De manière générale, ce sont les élites qui peuvent s'offrir une concession dans les cimetières du XIXe siècle :

" Dès l'origine, le « Monumental » avait été conçu comme le cimetière des riches, seuls en mesure d'acquitter le prix des concessions, la majoration d'un tiers appliquée d'office aux frais d'inhumation, et la lourde dépense d'un tombeau plus ou moins somptuaire. Aussi n'allait-il recevoir, pendant très longtemps, que des défunts aisés. Les données des registres d'inhumations, enrichies ou vérifiées par les enseignements de sources contemporaines, telles les précieuses listes de « principaux habitants » de l'Almanach de Rouen, ne laissent aucun doute sur ce point. Sous le Second Empire, plus de 85 % des défunts relèvent de catégories sociales « supérieures », avec notamment quelque 20 % d'industriels ou négociants, la génération bourgeoise qui s'était élevée grâce à la révolution cotonnière commençant alors à atteindre l'âge du décès. 13 % de boutiquiers complètent le total, ne laissant on le voit aux simples salariés que quelques cas d'espèce, telle cette « fidèle servante» inhumée — grand honneur ! — auprès de sa maîtresse. En d'autres termes, presque uniquement des bourgeois, et même, pourrait-on dire, presque tous les bourgeois rouennais ; à tout le moins la grande majorité des noms connus, des familles de quelque notoriété, le registre d'entrée évoquant un Bottin mondain [...]. "
source : L'art funéraire, expression d'une société ? L'exemple du cimetière monumental de Rouen Chaline Jean-Pierre. In: Hors-série des Annales de Normandie. Recueil d'études offert en hommage au doyen Michel de Boüard - Volume I. 1982. pp. 129-142.

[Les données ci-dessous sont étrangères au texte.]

(* ===== verification/GuestExit.v ===== *)
(** * Guest agent: how processes end

    [handle_signals] of [vmm/task/src/main.rs] collects the children that
    ended and publishes an exit code per pid; [ShimExecutor::execute] of
    [container.rs] waits for the code of a command and turns it back into an
    [ExitStatus]; [process_exits] of [task.rs] records it with the process of
    the container. *)
From S2P Require Import Prelude Strs Storage Mount Fs Frame Inject GuestDevice GuestStorage GuestText GuestStorageProps GuestHistory GuestLog GuestContainer GuestContainerProps.

Open Scope Z_scope.

(** ** Collecting children *)

(** What [waitpid(-1, WNOHANG)] returns. *)
Inductive WaitStatus :=
  | Exited (pid code : Z)
  | Signaled (pid signal : Z)
  | StillAlive
  | NoChild
  | WaitError
  | OtherStatus (pid : Z).

(** The loop of one [SIGCHLD]: the events published. It goes on until no child
    is left; the list is what the calls answer. *)
Fixpoint reap (answers : list WaitStatus) : list (Z * Z) :=
  match answers with
  | [] => []
  | Exited pid code :: l => (pid, code) :: reap l
  | Signaled pid signal :: l => (pid, 128 + signal) :: reap l
  | StillAlive :: _ | NoChild :: _ => []
  | WaitError :: l | OtherStatus _ :: l => reap l
  end.

(** [wait_pid]: the code of the first event of the pid. *)
Fixpoint wait_pid (pid : Z) (events : list (Z * Z)) : option Z :=
  match events with
  | [] => None
  | (epid, code) :: l => if bool_decide (pid = epid) then Some code else wait_pid pid l
  end.

(** ** [ExitStatus] *)

(** [i32 << 8] drops the bits that are shifted out. *)
Definition shl8 (n : Z) : Z := let m := (n * 256) mod 2 ^ 32 in if bool_decide (m < 2 ^ 31) then m else m - 2 ^ 32.

Definition raw_status (exit_code : Z) : Z :=
  if bool_decide (128 ≤ exit_code) then
    let sig := exit_code - 128 in
    if bool_decide (1 ≤ sig < 128) then sig else shl8 exit_code
  else shl8 exit_code.

(** [WIFEXITED] and [WEXITSTATUS], [WIFSIGNALED] and [WTERMSIG] *)
Definition status_code (raw : Z) : option Z :=
  if bool_decide (Z.land raw 127 = 0) then Some (Z.land (Z.shiftr raw 8) 255) else None.
Definition status_signal (raw : Z) : option Z :=
  let s := Z.land raw 127 in
  if bool_decide (s ≠ 0 ∧ s ≠ 127) then Some s else None.
Definition status_success (raw : Z) : bool := bool_decide (status_code raw = Some 0).

(** A child the kernel reports. *)
Definition code_of (s : WaitStatus) : option (Z * Z) :=
  match s with
  | Exited pid code => Some (pid, code)
  | Signaled pid signal => Some (pid, 128 + signal)
  | _ => None
  end.

(** Codes and signals as Linux has them. *)
Definition real_status (s : WaitStatus) : Prop :=
  match s with
  | Exited _ code => 0 ≤ code ≤ 255
  | Signaled _ signal => 1 ≤ signal ≤ 64
  | _ => True
  end.

Lemma shl8_code c : 0 ≤ c ≤ 255 → status_code (shl8 c) = Some c ∧ status_signal (shl8 c) = None.
Proof.
  intros Hc. unfold shl8. rewrite Z.mod_small, bool_decide_true by lia.
  assert (Z.land (c * 256) 127 = 0) as E.
  { rewrite (Z.land_ones _ 7) by lia. replace (c * 256) with (c * 2 * 2 ^ 7) by lia. by rewrite Z.mod_mul. }
  unfold status_code, status_signal. rewrite E, bool_decide_true by done. split; [|by rewrite bool_decide_false by naive_solver].
  f_equal. rewrite Z.shiftr_div_pow2, Z.div_mul by lia. rewrite (Z.land_ones _ 8) by lia. apply Z.mod_small. lia.
Qed.

Lemma raw_signal s : 1 ≤ s < 127 → status_code s = None ∧ status_signal s = Some s.
Proof.
  intros Hs. assert (Z.land s 127 = s) as E by (rewrite (Z.land_ones _ 7) by lia; apply Z.mod_small; lia).
  unfold status_code, status_signal. rewrite E. split.
  - rewrite bool_decide_false by lia. done.
  - rewrite bool_decide_true by lia. done.
Qed.

(** The status of a command. An exit code of 129 to 254 reads as a signal. *)
Lemma raw_status_exit c :
  0 ≤ c ≤ 255 →
  (c ≤ 128 → status_code (raw_status c) = Some c ∧ status_signal (raw_status c) = None)
  ∧ (128 < c < 255 → status_code (raw_status c) = None ∧ status_signal (raw_status c) = Some (c - 128))
  ∧ (c = 255 → status_code (raw_status c) = None ∧ status_signal (raw_status c) = None).
Proof.
  intros Hc. unfold raw_status. split_and!; intros Hr.
  - case_bool_decide; [rewrite bool_decide_false by lia|]; by apply shl8_code.
  - rewrite bool_decide_true, bool_decide_true by lia. apply raw_signal. lia.
  - subst. by vm_compute.
Qed.

(** The events a reap publishes are of children that were reported. *)
Lemma reap_reported l pid code : (pid, code) ∈ reap l → ∃ s, s ∈ l ∧ code_of s = Some (pid, code).
Proof.
  induction l as [|s l IH]; simpl; [by intros []%elem_of_nil|].
  destruct s as [p c|p s| | | |p]; try (intros []%elem_of_nil).
  - intros [[= -> ->]|Hin]%elem_of_cons; [exists (Exited p c); split; [by left|done]|].
    destruct (IH Hin) as (x & ? & ?). exists x. split; [by right|done].
  - intros [[= -> ->]|Hin]%elem_of_cons; [exists (Signaled p s); split; [by left|done]|].
    destruct (IH Hin) as (x & ? & ?). exists x. split; [by right|done].
  - intros Hin. destruct (IH Hin) as (x & ? & ?). exists x. split; [by right|done].
  - intros Hin. destruct (IH Hin) as (x & ? & ?). exists x. split; [by right|done].
Qed.

Lemma wait_pid_in pid events code : wait_pid pid events = Some code → (pid, code) ∈ events.
Proof.
  induction events as [|[p c] l IH]; simpl; [done|]. case_bool_decide as E.
  - intros [= ->]. subst. by left.
  - intros H. right. auto.
Qed.

(** The outcome of a command. The status the runtime library gets for a
    command that the agent ran is a success exactly when the kernel reported
    the process of the command as exited with code 0; when the kernel reported
    a signal the status is that signal. *)
Theorem command_status_faithful answers pid code :
  Forall real_status answers → wait_pid pid (reap answers) = Some code →
  ∃ s, s ∈ answers ∧ code_of s = Some (pid, code)
    ∧ (status_success (raw_status code) = true ↔ s = Exited pid 0)
    ∧ (∀ sig, s = Signaled pid sig → status_signal (raw_status code) = Some sig).
Proof.
  intros Hreal (s & Hs & Hc)%wait_pid_in%reap_reported. exists s. split; [done|]. split; [done|].
  eapply Forall_forall in Hreal; [|exact Hs].
  destruct s as [p c|p sg| | | |]; try done; injection Hc as -> <-; simpl in Hreal.
  - split; [|done]. destruct (raw_status_exit c Hreal) as (H1 & H2 & H3).
    unfold status_success. rewrite bool_decide_eq_true.
    destruct (decide (c ≤ 128)) as [Hle|].
    { destruct (H1 Hle) as [-> _]. split; [by intros [= ->]|by intros [= ->]]. }
    destruct (decide (c = 255)) as [->|].
    { destruct (H3 eq_refl) as [-> _]. split; [done|by intros [= ?]]. }
    destruct H2 as [-> _]; [lia|]. split; [done|]. intros [= ->]. lia.
  - destruct (raw_status_exit (128 + sg)) as (_ & H2 & _); [lia|].
    destruct H2 as [E1 E2]; [lia|]. split.
    + unfold status_success. rewrite E1. done.
    + intros sig [= <-]. rewrite E2. f_equal. lia.
Qed.

Lemma command_status_faithful_witness :
  ∃ s, s ∈ [Exited 7 0; Signaled 8 9; StillAlive] ∧ code_of s = Some (8, 137)
    ∧ (status_success (raw_status 137) = true ↔ s = Exited 8 0)
    ∧ (∀ sig, s = Signaled 8 sig → status_signal (raw_status 137) = Some sig).
Proof.
  apply (command_status_faithful [Exited 7 0; Signaled 8 9; StillAlive] 8 137).
  - repeat constructor; simpl; lia.
  - vm_compute. reflexivity.
Defined.

(** A command that exits with 137 looks killed. *)
Example exit_137_is_a_signal : status_signal (raw_status 137) = Some 9.
Proof. reflexivity. Qed.

(** ** Recording the end of a process *)

(** [guest_shared_pid_namespace] on the namespaces of a spec: whether each is a
    pid namespace, and its path. *)
Definition guest_shared_pid_namespace (linux : option (option (list (bool * option string)))) : bool :=
  match linux with
  | Some (Some namespaces) =>
      negb (existsb (λ ns, ns.1 && bool_decide (ns.2 = None)) namespaces)
  | _ => true
  end.

(** A spec that cannot be read counts as shared. *)
Definition should_kill_all_on_exit (spec : option (option (option (list (bool * option string))))) : bool :=
  match spec with Some linux => guest_shared_pid_namespace linux | None => true end.

(** [set_exited] *)
Definition exit_init (code : Z) (p : InitProcess) : InitProcess :=
  mkInit (ip_id p) (ip_stdio p) (ip_pid p) STOPPED (Some code) (ip_lifecycle p).
Definition exit_exec (code : Z) (p : ExecProcess) : ExecProcess :=
  mkExec (ep_id p) (ep_stdio p) (ep_pid p) STOPPED (Some code) (ep_bundle p) (ep_container_id p).

Definition set_init (f : InitProcess → InitProcess) (c : TaskContainer) : TaskContainer :=
  mkContainer (kc_id c) (kc_bundle c) (f (kc_init c)) (kc_factory c) (kc_processes c).
Definition set_execs (f : gmap string ExecProcess → gmap string ExecProcess) (c : TaskContainer) : TaskContainer :=
  mkContainer (kc_id c) (kc_bundle c) (kc_init c) (kc_factory c) (f (kc_processes c)).

(** The first process of a container, in the order they are walked, with the
    pid. *)
Fixpoint exit_processes (order : list string) (pid code : Z) (ps : gmap string ExecProcess)
  : gmap string ExecProcess :=
  match order with
  | [] => ps
  | e :: l =>
      match ps !! e with
      | Some p => if bool_decide (ep_pid p = pid) then <[e := exit_exec code p]> ps
                  else exit_processes l pid code ps
      | None => exit_processes l pid code ps
      end
  end.

Section exits.
Context `{LogReader} (log_err : LogError → string).

(** One event, over the containers in the order they are walked. The init
    process of a container ends the walk; a process of [exec] does not.
    [kill_all] reads the spec of a bundle. *)
Fixpoint process_exit (order : list string) (execs : string → list string) (kill_all : string → bool)
  (pid code : Z) (cs : gmap string TaskContainer) : M Guest (gmap string TaskContainer) :=
  match order with
  | [] => mret cs
  | k :: l =>
      match cs !! k with
      | None => process_exit l execs kill_all pid code cs
      | Some c =>
          if bool_decide (ip_pid (kc_init c) = pid) then
            (if kill_all (kc_bundle c) then _ ← init_kill log_err (kc_init c) 9 true; mret tt else mret tt);;
            mret (<[k := set_init (exit_init code) c]> cs)
          else
            process_exit l execs kill_all pid code
              (<[k := set_execs (exit_processes (execs k) pid code) c]> cs)
      end
  end.

(** A container after an event, as far as it may have changed. *)
Definition spares (pid : Z) (c c' : TaskContainer) : Prop :=
  (ip_pid (kc_init c) ≠ pid → kc_init c' = kc_init c)
  ∧ ∀ e p, kc_processes c !! e = Some p → ep_pid p ≠ pid → kc_processes c' !! e = Some p.

Lemma exit_processes_spares order pid code ps e p :
  ps !! e = Some p → ep_pid p ≠ pid → exit_processes order pid code ps !! e = Some p.
Proof.
  intros He Hp. induction order as [|x l IH]; [done|]. cbn [exit_processes].
  destruct (ps !! x) as [q|] eqn:Ex; [|done]. case_bool_decide; [|done].
  rewrite lookup_insert_ne; [done|]. intros ->. congruence.
Qed.

Lemma process_exit_spares order execs kill_all pid code cs g cs' g' :
  process_exit order execs kill_all pid code cs g = Some (cs', g') →
  ∀ k c, cs !! k = Some c → ∃ c', cs' !! k = Some c' ∧ spares pid c c'.
Proof.
  revert cs. induction order as [|x l IH]; intros cs E k c Hk; cbn [process_exit] in E.
  { injection E as <- <-. exists c. by split_and!. }
  destruct (cs !! x) as [cx|] eqn:Ex; [|eauto]. case_bool_decide as Hp.
  - apply bind_inv in E as (u & g1 & _ & [= <- <-]).
    destruct (decide (x = k)) as [->|Hne].
    + rewrite lookup_insert_eq. eexists. split; [done|]. rewrite Hk in Ex. injection Ex as <-. by split.
    + rewrite lookup_insert_ne by done. exists c. by split_and!.
  - destruct (decide (x = k)) as [->|Hne].
    + rewrite Hk in Ex. injection Ex as <-.
      destruct (IH _ E k (set_execs (exit_processes (execs k) pid code) c)) as (c' & Hc' & H1 & H2).
      { by rewrite lookup_insert_eq. }
      exists c'. split; [done|]. split; [exact H1|]. intros e p He Hep. apply H2; [|done]. simpl.
      by apply exit_processes_spares.
    + apply (IH _ E k c). by rewrite lookup_insert_ne.
Qed.

(** The init process with the pid is recorded as ended, when no other container
    has one of that pid. *)
Lemma process_exit_records order execs kill_all pid code cs g cs' g' k c :
  process_exit order execs kill_all pid code cs g = Some (cs', g') →
  k ∈ order → cs !! k = Some c → ip_pid (kc_init c) = pid →
  (∀ k' c', cs !! k' = Some c' → ip_pid (kc_init c') = pid → k' = k) →
  ∃ c', cs' !! k = Some c' ∧ ip_exit (kc_init c') = Some code ∧ ip_state (kc_init c') = STOPPED.
Proof.
  revert cs c. induction order as [|x l IH]; intros cs c E Hin Hk Hp Hu; [by apply elem_of_nil in Hin|].
  cbn [process_exit] in E. destruct (cs !! x) as [cx|] eqn:Ex.
  - case_bool_decide as Hpx.
    + pose proof (Hu x cx Ex Hpx) as ->. apply bind_inv in E as (u & g1 & _ & [= <- <-]).
      rewrite lookup_insert_eq. eexists. split; [done|]. done.
    + assert (x ≠ k) as Hne by (intros ->; congruence).
      apply elem_of_cons in Hin as [->|Hin]; [done|].
      eapply (IH _ c E Hin); [by rewrite lookup_insert_ne|done|].
      intros k' c' Hk' Hp'. destruct (decide (x = k')) as [<-|].
      * rewrite lookup_insert_eq in Hk'. injection Hk' as <-. done.
      * rewrite lookup_insert_ne in Hk' by done. by eapply Hu.
  - apply elem_of_cons in Hin as [->|Hin]; [congruence|]. eauto.
Qed.
End exits.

Pour approfondir le sujet, nous vous invitons à consulter :
- Essais sur l’histoire de la mort en Occident du Moyen Age à nos jours / Philippe ARIES
- Cimetières et tombeaux : patrimoine funéraire français / sous la direction de Régis Bertrand et Guénola Groud
- Aux origines des cimetières contemporains : les réformes funéraires de l'Europe occidentale, XVIIIe-XIXe siècle / sous la direction de Régis Bertrand & Anne Carol
- Villes et cimetières en France de l'Ancien régime à nos jours : le territoire des morts / Madeleine Lassère
- Régis Bertrand, «Le statut des morts dans les lieux de cultes catholiques à l'époque moderne », Rives nord-méditerranéennes, 6 | 2000, 9-19.
- Trompette Pascale, Griffiths Robert Howell, « L'économie morale de la mort au XIXe siècle. Regards croisés sur la France et l'Angleterre », Le Mouvement Social, 2011/4 (n° 237), p. 33-54.

Pour aller plus loin :
- Demeures d'éternité / sous la dir. de Alberto Siliotti
- Architectures pour une dernière demeure / Francis Blaise
- Guide des curiosités funéraires à Paris : cimetières, églises et lieux de mémoire / Anne-Marie Minvielle
- Au Père-Lachaise : son histoire, ses secrets, ses promenades / Michel Dansel

Bonne journée.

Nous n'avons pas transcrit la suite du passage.